Data Obligations Relating to Sellers Whose Generation Portfolios Include QFs and DERs. Sellers with both large and small generation portfolios, particularly those Sellers that are also transmission owners, often have no reason to obtain QF status for small generators that they own that could qualify as QFs. For example, such Sellers may install PV in their own substations. Some Sellers own and lease 1 MW and smaller renewable resources that are QFs. As these Sellers populate their generation asset data for Order No. 860, they need to be aware of whether they can omit certain generation under the behind the meter or QF exemptions from reporting assets, thus saving time and resources. Presumably, such generation always was omitted from Asset Appendices historically, but Order No. 860 should prompt a closer look at what is excludable, as the more assets that are reportable, the greater the reporting burden on the Seller.

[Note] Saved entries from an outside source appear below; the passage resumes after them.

(** C2: [predict] returns, in either mode, one label per email and each
    label is "spam" or "ham"; in direct mode the label at position [i] is
    "spam" exactly when the spam score of the [i]-th email is greater than
    its ham score, and "ham" otherwise, where the score of a class is its
    prior multiplied (in binary64, in reading order) by the conditional
    probability of every in-vocabulary token, once per occurrence. *)
Theorem predict_labels s emails prevent_underflow :
  ∃ y_pred s',
    predict emails prevent_underflow s = (Returns y_pred, s') ∧
    length y_pred = length emails ∧
    Forall (λ label, label = "spam" ∨ label = "ham") y_pred ∧
    (prevent_underflow = false →
     ∀ i email, emails !! i = Some email →
       (y_pred !! i = Some "spam" ↔
        b64_gt (direct_score_spam s email) (direct_score_ham s email) = true) ∧
       (y_pred !! i = Some "ham" ↔
        b64_gt (direct_score_spam s email) (direct_score_ham s email) = false)).
Proof.
  unfold predict. destruct prevent_underflow.
  - destruct (predict_loop_run np_log logval_add logval_gt s emails)
      as (s' & -> & _).
    eexists _, s'. split; [done|]. split; [by rewrite length_fmap|].
    split; [|done]. apply Forall_fmap, Forall_forall. intros email _. simpl.
    unfold label_of. destruct (logval_gt _ _); auto.
  - destruct (predict_loop_run to_float b64_mul b64_gt s emails)
      as (s' & -> & _).
    eexists _, s'. split; [done|]. split; [by rewrite length_fmap|].
    split.
    { apply Forall_fmap, Forall_forall. intros email _. simpl.
      unfold label_of. destruct (b64_gt _ _); auto. }
    intros _ i email Hi.
    rewrite list_lookup_fmap, Hi. cbn [fmap option_fmap option_map].
    rewrite email_scores_class_score. cbn [fst snd].
    fold (direct_score_spam s email). fold (direct_score_ham s email).
    destruct (label_of_cases (b64_gt (direct_score_spam s email)
                                     (direct_score_ham s email))) as [H1 H2].
    split; (split; [intros [= H]|intros H; f_equal]); tauto.
Qed.

Lemma predict_labels_witness :
  let s := (train [["buy"; "now"]; ["hello"; "friend"]] ["spam"; "ham"] false init).2 in
  ∃ y_pred s',
    predict [["buy"; "now"]] false s = (Returns y_pred, s') ∧
    y_pred !! 0 = Some "spam".
Proof.
  intros s.
  destruct (predict_labels s [["buy"; "now"]] false)
    as (y_pred & s' & Hrun & _ & _ & Hlabel).
  exists y_pred, s'. split; [exact Hrun|].
  apply (Hlabel eq_refl 0 ["buy"; "now"] eq_refl).
  vm_compute. reflexivity.
Defined.
(** X5: a lookup of a non-blank term always ends with its spinner off and
    a definition whose text is not empty: "Error fetching definition." when
    the key is missing, "Could not fetch definition." when the call failed,
    "No definition found." when the reply has no text, and the reply's text
    otherwise. *)
Theorem lookup_always_ends_with_a_definition :
  forall env st,
    blank (termQuery st) = false ->
    definingTerm (fst (handleDefineTerm env st)) = false /\
    exists td,
      termDefinition (fst (handleDefineTerm env st)) = Some td /\
      text td <> [] /\
      (truthy_opt (API_KEY env) = false ->
         td = {| text := lit "Error fetching definition."; urls := [] |}) /\
      (forall e,
         truthy_opt (API_KEY env) = true ->
         generateContent env (Gemini.defineTermRequest (termQuery st)) = inl e ->
         td = {| text := lit "Could not fetch definition."; urls := [] |}) /\
      (forall reply,
         truthy_opt (API_KEY env) = true ->
         generateContent env (Gemini.defineTermRequest (termQuery st)) = inr reply ->
         td = {| text := or_else (response_text reply) (lit "No definition found.");
                 urls := Gemini.extractUrls (Gemini.groundingChunksOf reply) |}).
Proof.
  intros env st B. rewrite (handleDefineTerm_submitted _ _ B). cbn [fst].
  split; [reflexivity|]. eexists. split; [reflexivity|].
  destruct (keyed_or_not env) as [(key & K & T)|U].
  - rewrite (defineTerm_keyed _ _ _ K T).
    assert (KT : truthy_opt (API_KEY env) = true) by (now rewrite K).
    destruct (generateContent env _) as [e|reply]; unfold outcome; cbn [snd].
    + split; [discriminate|]. split; [congruence|]. split; [reflexivity|]. discriminate.
    + split; [apply or_else_nonempty; discriminate|].
      split; [congruence|]. split; [discriminate|].
      intros r _ E. now injection E as <-.
  - rewrite (defineTerm_unkeyed _ _ U). unfold outcome; cbn [snd].
    split; [discriminate|]. split; [reflexivity|]. split; congruence.
Qed.

Lemma lookup_always_ends_with_a_definition_witness :
  termDefinition (fst (handleDefineTerm Examples.worldWithoutKey
                         (Examples.lookingUp (lit "Zeitgeist"))))
  = Some {| text := lit "Error fetching definition."; urls := [] |}.
Proof.
  destruct (lookup_always_ends_with_a_definition Examples.worldWithoutKey
              (Examples.lookingUp (lit "Zeitgeist")) eq_refl)
    as (_ & td & E & _ & U & _).
  rewrite E. f_equal. exact (U eq_refl).
Defined.

(** ** One press, one call *)

Lemma translateContent_calls_once env text attachment speed :
  (List.length (networkCalls (trace (Gemini.translateContent env text attachment speed))) <= 1)%nat.
Proof.
  destruct (keyed_or_not env) as [(key & K & T)|U].
  - rewrite (translateContent_keyed _ _ _ _ _ K T).
    destruct (generateContent env _); cbn; lia.
  - rewrite (translateContent_unkeyed _ _ _ _ U). cbn; lia.
Qed.

Lemma defineTerm_calls_once env term :
  (List.length (networkCalls (trace (Gemini.defineTerm env term))) <= 1)%nat.
Proof.
  destruct (keyed_or_not env) as [(key & K & T)|U].
  - rewrite (defineTerm_keyed _ _ _ K T).
    destruct (generateContent env _); cbn; lia.
  - rewrite (defineTerm_unkeyed _ _ U). cbn; lia.
Qed.
Lemma vortex_flow_returns_only_what_an_operation_returned_at_backup :
  outcome (vortex_flow unreachable backup "ctx" start) = Returned "LOCAL_BACKUP" /\
  ((exists p,
      callable unreachable = Some p /\
      outcome (p start) = Returned "LOCAL_BACKUP" /\
      world_after (vortex_flow unreachable backup "ctx" start) = world_after (p start)) \/
   (exists e f,
      outcome (await_call Primary unreachable start) = Raised (Exc e) /\
      truthy backup = true /\
      callable backup = Some f /\
      outcome (f (world_after (await_call Primary unreachable start)))
        = Returned "LOCAL_BACKUP" /\
      world_after (vortex_flow unreachable backup "ctx" start)
        = world_after (f (world_after (await_call Primary unreachable start))))).
Proof.
  split; [reflexivity|].
  exact (vortex_flow_returns_only_what_an_operation_returned
           unreachable backup "ctx" start "LOCAL_BACKUP" eq_refl).
Defined.

Lemma vortex_flow_raises_the_last_error_at_broken_backup :
  outcome (vortex_flow unreachable (PyFunction broken_backup) "ctx" start)
    = Raised (Exc DiskError) /\
  ((outcome (await_call Primary unreachable start) = Raised (Exc DiskError) /\
    calls Fallback
      (trace (vortex_flow unreachable (PyFunction broken_backup) "ctx" start))
      = 0%nat) \/
   (exists e,
      outcome (await_call Primary unreachable start) = Raised (Exc e) /\
      truthy (PyFunction broken_backup) = true /\
      outcome (await_call Fallback (PyFunction broken_backup)
                 (world_after (await_call Primary unreachable start)))
        = Raised (Exc DiskError))).
Proof.
  split; [reflexivity|].
  exact (vortex_flow_raises_the_last_error
           unreachable (PyFunction broken_backup) "ctx" start (Exc DiskError)
           eq_refl).
Defined.

Lemma truthy_non_callable_fallback_replaces_primary_error_at_5 :
  callable unreachable = Some raises_ConnectionError /\
  raises_ConnectionError start = (Raised (Exc ConnectionError), tick start, []) /\
  truthy (PyInt 5 : @pyval world string) = true /\
  callable (PyInt 5 : @pyval world string) = None /\
  vortex_flow unreachable (PyInt 5) "ctx" start
    = (Raised (Exc (Exn "TypeError" "'int' object is not callable")), tick start,
       [Log INFO (ExecutingVector "ctx"); Call Primary [];
        Log WARNING (VectorInstability "ctx" ConnectionError);
        Log INFO InvertingVector;
        Log ERROR (FallbackAlsoFailed
                     (Exn "TypeError" "'int' object is not callable"))]).
Proof.
  repeat (split; [reflexivity|]).
  apply (truthy_non_callable_fallback_replaces_primary_error
           unreachable (PyInt 5) "ctx" raises_ConnectionError start
           ConnectionError (tick start) []);
    reflexivity.
Defined.

Lemma interrupted_fallback_is_not_logged_at_cancelled :
  callable unreachable = Some raises_ConnectionError /\
  raises_ConnectionError start = (Raised (Exc ConnectionError), tick start, []) /\
  truthy (PyFunction cancelled_in_flight) = true /\
  callable (PyFunction cancelled_in_flight) = Some cancelled_in_flight /\
  cancelled_in_flight (tick start)
    = (Raised (Sig CancelledError), tick (tick start), []) /\
  vortex_flow unreachable (PyFunction cancelled_in_flight) "ctx" start
    = (Raised (Sig CancelledError), tick (tick start),
       [Log INFO (ExecutingVector "ctx"); Call Primary [];
        Log WARNING (VectorInstability "ctx" ConnectionError);
        Log INFO InvertingVector; Call Fallback []]).
Proof.
  repeat (split; [reflexivity|]).
  apply (interrupted_fallback_is_not_logged
           unreachable (PyFunction cancelled_in_flight) "ctx"
           raises_ConnectionError cancelled_in_flight start
           ConnectionError (tick start) [] CancelledError (tick (tick start)) []);
    reflexivity.
Defined.

Lemma nested_flow_tries_in_order_at_three :
  raises_ConnectionError start = (Raised (Exc ConnectionError), tick start, []) /\
  broken_backup (tick start) = (Raised (Exc DiskError), tick (tick start), []) /\
  returns "LOCAL_BACKUP" (tick (tick start))
    = (Returned "LOCAL_BACKUP", tick (tick (tick start)), []) /\
  vortex_flow unreachable
    (PyFunction (vortex_flow (PyFunction broken_backup) backup "disk"))
    "net" start
    = (Returned "LOCAL_BACKUP", tick (tick (tick start)),
       [Log INFO (ExecutingVector "net"); Call Primary [];
        Log WARNING (VectorInstability "net" ConnectionError);
        Log INFO InvertingVector;
        Call Fallback
          [Log INFO (ExecutingVector "disk"); Call Primary [];
           Log WARNING (VectorInstability "disk" DiskError);
           Log INFO InvertingVector;
           Call Fallback []; Log INFO StabilizedViaFallback];
        Log INFO StabilizedViaFallback]).
Proof.
  repeat (split; [reflexivity|]).
  exact (nested_flow_tries_in_order raises_ConnectionError broken_backup
           (returns "LOCAL_BACKUP") "net" "disk" start
           ConnectionError (tick start) [] DiskError (tick (tick start)) []
           "LOCAL_BACKUP" (tick (tick (tick start))) []
           eq_refl eq_refl eq_refl).
Defined.

Lemma succeeds_on_terminates k s : terminates (succeeds_on k s).
Proof.
  intros w. unfold succeeds_on, outcome.
  destruct (S (invocations w) <? k)%nat; cbn; discriminate.
Defined.

Lemma retried_call_terminates_at_succeeds_on_9 :
  terminates (succeeds_on 9 "CLOUD_DATA") /\
  (attempts_allowed 5 <= 5)%nat /\
  outcome (retry_call cancellable_sleep (vortex_task 5 1 4)
             (succeeds_on 9 "CLOUD_DATA") 5 cancelled_at_2) <> OutOfFuel.
Proof.
  split; [apply succeeds_on_terminates|].
  split; [cbn; lia|].
  apply (retried_call_terminates cancellable_sleep 5 1 4
           (succeeds_on 9 "CLOUD_DATA") 5 cancelled_at_2).
  - apply succeeds_on_terminates.
  - cbn. lia.
Defined.



Lemma exhausted_retried_primary_falls_back_at_3 :
  1 <= 3 /\
  always_fails raises_ConnectionError /\
  never_interrupted sleep /\
  (Z.to_nat 3 <= 3)%nat /\
  truthy backup = true /\
  callable backup = Some (returns "LOCAL_BACKUP") /\
  outcome
    (vortex_flow
       (PyFunction (retry_call sleep (vortex_task 3 1 4) raises_ConnectionError 3))
       backup "ctx" start)
    = Returned "LOCAL_BACKUP" /\
  calls Wrapped
    (trace (retry_call sleep (vortex_task 3 1 4) raises_ConnectionError 3 start))
    = Z.to_nat 3.
Proof.
  split; [lia|].
  split; [exact Instances.raises_ConnectionError_always_fails|].
  split; [exact Instances.sleep_never_interrupted|].
  split; [cbn; lia|].
  split; [reflexivity|]. split; [reflexivity|].
  destruct (exhausted_retried_primary_falls_back sleep 3 1 4
              raises_ConnectionError 3 backup (returns "LOCAL_BACKUP") "ctx" start
              "LOCAL_BACKUP"
              {| invocations := 4; clock := 3; cancel_at := None |} []
              ltac:(lia) Instances.raises_ConnectionError_always_fails
              Instances.sleep_never_interrupted ltac:(cbn; lia)
              eq_refl eq_refl eq_refl)
    as [Hout [_ [Hcalls _]]].
  split; [exact Hout | exact Hcalls].
Defined.

End MoreInstances.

A Final Note. As with the rollout of EQR and eTariff, Order No. 860 remains itself a work in progress. Sellers should be patient as the system evolves and the data collection “rules” are documented more comprehensively. As discussed above, there are many nuances as to data collection, even as to the small corner of Order No. 860 relating to QFs and DERs. Also, as the first changes in status and triennials are submitted, the FERC-generated Asset Appendices may not resemble the Asset Appendices previously submitted until further refinements are made by the Commission. For example, an Asset Appendix that includes the same exact vertical asset multiple times should not be cause for alarm, as the data collection process requires all Sellers under common ownership to report certain vertical assets.